__What is required__
Write out the lines from the top of the material through the line with "around the wrap", exactly and with nothing added.
================
(** * jenkins-tui: the protocol client and the application controller

    A shallow embedding of the Go sources of jenkins-tui

    - [internal/jenkins/client.go]  (request pipeline, crumb negotiation,
      path encoding),
    - [internal/app/model.go]       (application controller),
    - [internal/app/dashboard.go], [views.go], [builds.go]
      (the three tab sub-controllers),
    - [internal/app/setup.go]       (first-run wizard),
    - [internal/jenkins/models]     (payload records and sort helpers),
    - package [jenkins]             (the API calls built on the client),
    - [internal/config]             (validation of a profile),
    - [internal/ui/components], [internal/ui/theme]  (bars and text helpers),

    followed by the properties of the design document that concern them
    and by further properties of the code.

    Conventions.  A Go [int]/[int64] is a [Z]; where the source can wrap
    around the wrap is written out ([wrap64]).  A Go [string] is a
    [string] of bytes.  A slice is an [option (list A)]: [None] is the nil
    slice, [Some []] an empty non-nil one, since the controllers test
    [!= nil].  A pointer to a record is an [option].  An [error] is an
    [option string] carrying the message.  A run-time panic (index out of
    range, nil dereference) is the [Panic] outcome of the handler. *)

From Stdlib Require Import ZArith List String Ascii Bool Lia Permutation.
From Stdlib Require Import DecimalString.
From Stdlib Require DecimalPos DecimalN DecimalZ DecimalFacts.
From stdpp Require Import base list gmap strings.
From Equations Require Import Equations.
Import ListNotations.

Open Scope string_scope.
Open Scope Z_scope.

(* ===================================================================== *)
(** * Fragments of the Go runtime and standard library                    *)
(* ===================================================================== *)

Module Go.

(** Two's-complement wrap-around of 64-bit signed arithmetic. *)
Definition wrap64 (z : Z) : Z := (z + 2 ^ 63) mod 2 ^ 64 - 2 ^ 63.

Definition MaxInt64 : Z := 2 ^ 63 - 1.
Definition MinInt64 : Z := - 2 ^ 63.

Definition error : Type := option string.

Definition slice (A : Type) : Type := option (list A).

(** The elements of a slice; [range] and [len] see a nil slice as empty. *)
Definition elems {A} (s : slice A) : list A :=
  match s with Some l => l | None => [] end.

Definition len {A} (s : slice A) : Z := Z.of_nat (length (elems s)).

(** A slice grown by [append] from nil: still nil when nothing was added. *)
Definition appended {A} (l : list A) : slice A :=
  match l with [] => None | _ => Some l end.

(** Outcome of a handler that may panic. *)
Inductive Outcome (A : Type) : Type :=
| Ok (a : A)
| Panic.
Arguments Ok {A} a.
Arguments Panic {A}.

Definition bind {A B} (o : Outcome A) (k : A -> Outcome B) : Outcome B :=
  match o with Ok a => k a | Panic => Panic end.

(** [s[i]]: panics unless [0 <= i < len(s)]. *)
Definition index {A} (s : slice A) (i : Z) : Outcome A :=
  if (i <? 0) || (len s <=? i) then Panic
  else match elems s !! Z.to_nat i with
       | Some a => Ok a
       | None => Panic
       end.

(** [p.field] through a pointer: panics on nil. *)
Definition deref {A} (p : option A) : Outcome A :=
  match p with Some a => Ok a | None => Panic end.

(** [for i, x := range l { s = f i x s }], started at index [i]. *)
Fixpoint range_loop {A St : Type} (f : nat -> A -> St -> St)
  (i : nat) (l : list A) (s : St) : St :=
  match l with
  | [] => s
  | x :: r => range_loop f (S i) r (f i x s)
  end.

(** ** package strings *)

(** [strings.Split(s, sep)] for a one-byte separator: the [count(sep)+1]
    pieces between the separators; never empty. *)
Fixpoint strings_Split (s : string) (sep : ascii) : list string :=
  match s with
  | EmptyString => [EmptyString]
  | String c r =>
      if Ascii.eqb c sep then EmptyString :: strings_Split r sep
      else match strings_Split r sep with
           | h :: t => String c h :: t
           | [] => [String c EmptyString]
           end
  end.

Fixpoint strings_Join (elems : list string) (sep : string) : string :=
  match elems with
  | [] => EmptyString
  | [x] => x
  | x :: rest => x ++ sep ++ strings_Join rest sep
  end.

Definition isUpper (c : ascii) : bool :=
  let n := nat_of_ascii c in (65 <=? n)%nat && (n <=? 90)%nat.

Definition isLower (c : ascii) : bool :=
  let n := nat_of_ascii c in (97 <=? n)%nat && (n <=? 122)%nat.

Definition isDigit (c : ascii) : bool :=
  let n := nat_of_ascii c in (48 <=? n)%nat && (n <=? 57)%nat.

Definition toLowerByte (c : ascii) : ascii :=
  if isUpper c then ascii_of_nat (nat_of_ascii c + 32) else c.

(** [strings.ToLower] on the ASCII range (bytes above 127 are kept). *)
Fixpoint strings_ToLower (s : string) : string :=
  match s with
  | EmptyString => EmptyString
  | String c r => String (toLowerByte c) (strings_ToLower r)
  end.

Fixpoint strings_HasPrefix (s p : string) : bool :=
  match p, s with
  | EmptyString, _ => true
  | String a p', String b s' => Ascii.eqb a b && strings_HasPrefix s' p'
  | String _ _, EmptyString => false
  end.

Fixpoint strings_Contains (s sub : string) : bool :=
  strings_HasPrefix s sub ||
  match s with
  | EmptyString => false
  | String _ r => strings_Contains r sub
  end.

Definition isSpace (c : ascii) : bool :=
  let n := nat_of_ascii c in
  (n =? 32)%nat || ((9 <=? n)%nat && (n <=? 13)%nat).

Fixpoint trimLeft (s : string) : string :=
  match s with
  | String c r => if isSpace c then trimLeft r else s
  | EmptyString => EmptyString
  end.

Fixpoint revString (s acc : string) : string :=
  match s with
  | EmptyString => acc
  | String c r => revString r (String c acc)
  end.

(** [strings.TrimSpace] on the ASCII white space. *)
Definition strings_TrimSpace (s : string) : string :=
  revString (trimLeft (revString (trimLeft s) EmptyString)) EmptyString.

(** [strings.TrimSuffix(s, "/")]. *)
Fixpoint trimSuffixSlash (s : string) : string :=
  match s with
  | EmptyString => EmptyString
  | String c EmptyString => if Ascii.eqb c "/" then EmptyString else s
  | String c r => String c (trimSuffixSlash r)
  end.

(** ** package net/url *)

Definition upperhex (n : nat) : ascii :=
  match get n "0123456789ABCDEF" with
  | Some c => c
  | None => "0"%char
  end.

Definition percentByte (c : ascii) : string :=
  let n := nat_of_ascii c in
  String "%" (String (upperhex (n / 16)) (String (upperhex (n mod 16)) EmptyString)).

Definition isUnreserved (c : ascii) : bool :=
  isLower c || isUpper c || isDigit c ||
  Ascii.eqb c "-" || Ascii.eqb c "_" || Ascii.eqb c "." || Ascii.eqb c "~".

(** [shouldEscape(c, encodePathSegment)]: of the reserved characters
    [$ & + , / : ; = ? @] a path segment keeps [$ & + : = @]. *)
Definition shouldEscape_pathSegment (c : ascii) : bool :=
  if isUnreserved c then false
  else if Ascii.eqb c "$" || Ascii.eqb c "&" || Ascii.eqb c "+" ||
          Ascii.eqb c ":" || Ascii.eqb c "=" || Ascii.eqb c "@" then false
  else true.

(** [shouldEscape(c, encodeQueryComponent)]: every reserved character. *)
Definition shouldEscape_queryComponent (c : ascii) : bool :=
  negb (isUnreserved c).

Fixpoint url_PathEscape (s : string) : string :=
  match s with
  | EmptyString => EmptyString
  | String c r =>
      if shouldEscape_pathSegment c then percentByte c ++ url_PathEscape r
      else String c (url_PathEscape r)
  end.

Fixpoint url_QueryEscape (s : string) : string :=
  match s with
  | EmptyString => EmptyString
  | String c r =>
      if Ascii.eqb c " " then String "+" (url_QueryEscape r)
      else if shouldEscape_queryComponent c then percentByte c ++ url_QueryEscape r
      else String c (url_QueryEscape r)
  end.

(** ** package fmt *)

(** The verb [%d]. *)
Definition fmt_d (n : Z) : string := NilEmpty.string_of_int (Z.to_int n).

(** ** package net/textproto and net/http *)

Fixpoint string_forallb (p : ascii -> bool) (s : string) : bool :=
  match s with
  | EmptyString => true
  | String c r => p c && string_forallb p r
  end.

Fixpoint string_existsb (p : ascii -> bool) (s : string) : bool :=
  match s with
  | EmptyString => false
  | String c r => p c || string_existsb p r
  end.

Definition toUpperByte (c : ascii) : ascii :=
  if isLower c then ascii_of_nat (nat_of_ascii c - 32) else c.

(** The bytes of an HTTP token. *)
Definition validHeaderFieldByte (c : ascii) : bool :=
  isLower c || isUpper c || isDigit c ||
  string_existsb (Ascii.eqb c) "!#$%&'*+-.^_`|~".

Fixpoint canonicalLoop (upper : bool) (s : string) : string :=
  match s with
  | EmptyString => EmptyString
  | String c r =>
      let c' := if upper then toUpperByte c else toLowerByte c in
      String c' (canonicalLoop (Ascii.eqb c' "-") r)
  end.

(** [textproto.CanonicalMIMEHeaderKey]: [accept-encoding] becomes
    [Accept-Encoding]; a key with a space or a non-token byte is kept. *)
Definition CanonicalMIMEHeaderKey (s : string) : string :=
  if string_forallb (fun c => validHeaderFieldByte c || Ascii.eqb c " ") s
  then if string_existsb (Ascii.eqb " ") s then s else canonicalLoop true s
  else s.

(** An [http.Header] with single-valued fields: the key of the map is the
    canonical field name. *)
Abbreviation Header := (gmap string string).

Definition Header_Set (key value : string) (h : Header) : Header :=
  <[CanonicalMIMEHeaderKey key := value]> h.

Definition Header_Get (key : string) (h : Header) : option string :=
  h !! CanonicalMIMEHeaderKey key.

(** ** package sort

    [sort.Slice] is not stable and its permutation of ties is not part of
    its contract, so the development is parametric in the routine. *)
Class SortSlice : Type :=
  sort_Slice : forall A : Type, (A -> A -> bool) -> list A -> list A.

Fixpoint insertBy {A} (less : A -> A -> bool) (x : A) (l : list A) : list A :=
  match l with
  | [] => [x]
  | y :: r => if less y x then y :: insertBy less x r else x :: l
  end.

(** A concrete routine, used to run the examples. *)
Definition insertionSort : SortSlice :=
  fun A less l => fold_right (insertBy less) [] l.

End Go.

Import Go.

(* ===================================================================== *)
(** * internal/config                                                     *)
(* ===================================================================== *)

Module Config.

Record Profile : Type := mkProfile {
  BaseURL : string;
  Username : string;
  APIToken : string;
  InsecureSkipTLSVerify : bool;
  TimeoutSeconds : Z;
  AutoRefreshSeconds : Z;
  MaxBuildsPerJob : Z;
  MaxLogBytes : Z;
  RateLimitRPS : Z
}.

Record Config : Type := mkConfig { Profile_ : Profile }.

Definition DefaultConfig : Config :=
  {| Profile_ := {| BaseURL := ""; Username := ""; APIToken := "";
                    InsecureSkipTLSVerify := false;
                    TimeoutSeconds := 15;
                    AutoRefreshSeconds := 10;
                    MaxBuildsPerJob := 200;
                    MaxLogBytes := 200000;
                    RateLimitRPS := 5 |} |}.

Definition nonEmpty (s : string) : bool :=
  match s with EmptyString => false | _ => true end.

Definition IsConfigured (c : Config) : bool :=
  nonEmpty (BaseURL (Profile_ c)) &&
  nonEmpty (Username (Profile_ c)) &&
  nonEmpty (APIToken (Profile_ c)).

End Config.

(* ===================================================================== *)
(** * internal/jenkins: the protocol client                               *)
(* ===================================================================== *)

Module Jenkins.

Definition MethodGet : string := "GET".
Definition MethodPost : string := "POST".

Definition StatusOK : Z := 200.
Definition StatusCreated : Z := 201.
Definition StatusUnauthorized : Z := 401.
Definition StatusForbidden : Z := 403.

(** The request handed to [httpClient.Do].  All call sites of [doRequest]
    pass a nil body, so the body is not part of the record; the
    [Authorization] header written by [SetBasicAuth] is kept as the pair
    it encodes. *)
Record Request : Type := mkRequest {
  reqMethod : string;
  reqURL : string;
  reqBasicAuth : string * string;
  reqHeader : Header
}.

(** What [httpClient.Do] returns. *)
Inductive RoundTrip : Type :=
| TransportError (e : string)
| Response (StatusCode : Z) (Body : string).

Inductive Result (A : Type) : Type :=
| Ret (a : A)
| Err (e : string).
Arguments Ret {A} a.
Arguments Err {A} e.

(** The surroundings of a client: the token bucket, the URL parser of
    [http.NewRequestWithContext], the remote server and the JSON decoder
    of the crumb body.  The server answers a request knowing the requests
    it has seen before (most recent first). *)
Record Env : Type := mkEnv {
  limiter_Wait : nat -> error;
  newRequest : string -> string -> error;
  transport : list Request -> Request -> RoundTrip;
  decodeCrumbResp : string -> Result (string * string)
}.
================
__Your solution__
(** * jenkins-tui: the protocol client and the application controller

    A shallow embedding of the Go sources of jenkins-tui

    - [internal/jenkins/client.go]  (request pipeline, crumb negotiation,
      path encoding),
    - [internal/app/model.go]       (application controller),
    - [internal/app/dashboard.go], [views.go], [builds.go]
      (the three tab sub-controllers),
    - [internal/app/setup.go]       (first-run wizard),
    - [internal/jenkins/models]     (payload records and sort helpers),
    - package [jenkins]             (the API calls built on the client),
    - [internal/config]             (validation of a profile),
    - [internal/ui/components], [internal/ui/theme]  (bars and text helpers),

    followed by the properties of the design document that concern them
    and by further properties of the code.

    Conventions.  A Go [int]/[int64] is a [Z]; where the source can wrap
    around the wrap is written out ([wrap64]).  A Go [string] is a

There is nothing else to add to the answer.